Science to Policy students
November 20, 2018

Speaking science to policy

The Science to Policy program prepares scientists to become trusted advisors to legislators

Author: Holly Ober
November 20, 2018

A new program at the University of California, Riverside connects graduate students with the tools and skills to effectively communicate with policymakers to promote scientifically sound public policy. 

The Science to Policy, or S2P, program trains graduate students in science communication and the legislative process, then prepares them for competitive science and technology policy fellowships within the state or federal government. S2P is preparing to select the first cohort of students who will participate in this training and receive the Graduate Certificate in Science to Policy through weekly workshops this winter quarter. 

UC Riverside’s certificate is the first of its kind on the West Coast, and one of only a few formal graduate student training programs in science policy nationwide.

“Science, technology and medicine increasingly impact our daily lives,” said Susan Hackwood, director of the program. “But science is complex, and it can be easily misunderstood, distorted, or mischaracterized.

“In the S2P program, we intend to help graduate students in the STEM disciplines cultivate a knowledge base and tangible skillset they can use to translate their science into public policy or transition into policy careers.”

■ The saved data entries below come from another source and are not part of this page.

(** * mirrorfs: the mirror operation dispatcher of [mirrorfs.c]

    [mirrorfs.c] registers one handler per FUSE request kind; every handler
    forwards to one libc call and turns its outcome into the signed result
    FUSE expects.  The handlers are embedded here as functions in a state
    monad over the process state that libc and the kernel act upon (the
    [world]): errno, the descriptor table, the directory streams, the
    mirrored tree and the memory the caller's buffers live in.

    Conventions of the embedding:
    - C [int], [ssize_t], [off_t], [size_t], [mode_t] values are [Z]; the
      conversions the source performs between widths ([(int)bytes_read],
      [fi->fh = open(...)], [close(fi->fh)]) are written out with [to_int]
      and [to_uint64];
    - a [const] pointer parameter (a path, an attribute name, the data of a
      write, the two timestamps) is the value it points to; any other pointer
      is an address ([ptr]) into the memory of the [world];
    - [void *buf] of [readdir] is opaque to the handler and only handed to the
      [filler] callback, so it is a value of an abstract type [B] that the
      callback transforms. *)

From Stdlib Require Import ZArith String List Lia Bool Ascii.
From stdpp Require Import base strings gmap.
Import ListNotations.
Local Open Scope Z_scope.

Less than half of graduating STEM doctoral students will be employed in academic careers, but there is a dearth of opportunities to identify mentors, expand networks, or practice skills for a non-academic career during graduate school. S2P offers students the opportunity to be prepared for a career in science policy. 

The S2P Certificate program is modeled, in part, after the highly successful California Council on Science and Technology, or CCST, fellowship program, which trains and places Ph.D. scientists in state legislative offices to serve as scientific advisors. 

Launched in spring 2018, Science to Policy has rolled out a series of workshops, seminars, and networking opportunities that have gained the attention of hundreds of Southern California graduate students in the sciences and engineering. This fall, S2P partnered with the American Association for the Advancement of Science, or AAAS, to host the first West Coast Catalyzing Advocacy in Science and Engineering Workshop at UCR, adapted from the highly competitive annual event in Washington, D.C. The workshop included a dialogue about the legislative process with former CCST Fellows and training from AAAS staff on how to effectively communicate science to policymakers.  

Science to Policy was founded by two doctoral students, Holly Mayton and Drew Story, and is now led by an interdisciplinary group of graduate students in natural and social sciences and engineering. Mayton is a doctoral candidate in chemical and environmental engineering and Story is now a AAAS Congressional Science and Technology Policy Fellow in Washington, D.C. 

“As graduate student scientists and engineers who have dedicated ourselves to answering hard questions in science, I think that many of us have found that it feels like our duty to also ensure that the answers to those questions are translated into solutions for the real world. Getting young scientists to be knowledgeable and involved in government and public policy is one of the most salient opportunities to do that,” Mayton said.

The program has grown significantly with the leadership of Hackwood, a professor of the Graduate Division and Edward A. Dickson Emeritus Professor at UC Riverside. She is also dean emeritus of the Marlan and Rosemary Bourns College of Engineering. Until July 2018 she was the executive director of CCST. Hackwood has worked extensively with industry, academia, and government partnerships to identify policy issues of societal importance.

“UCR is an ideal home for the S2P program,” Hackwood said. “With first-class research and a cadre of motivated students, we can directly help policy makers make informed decisions.”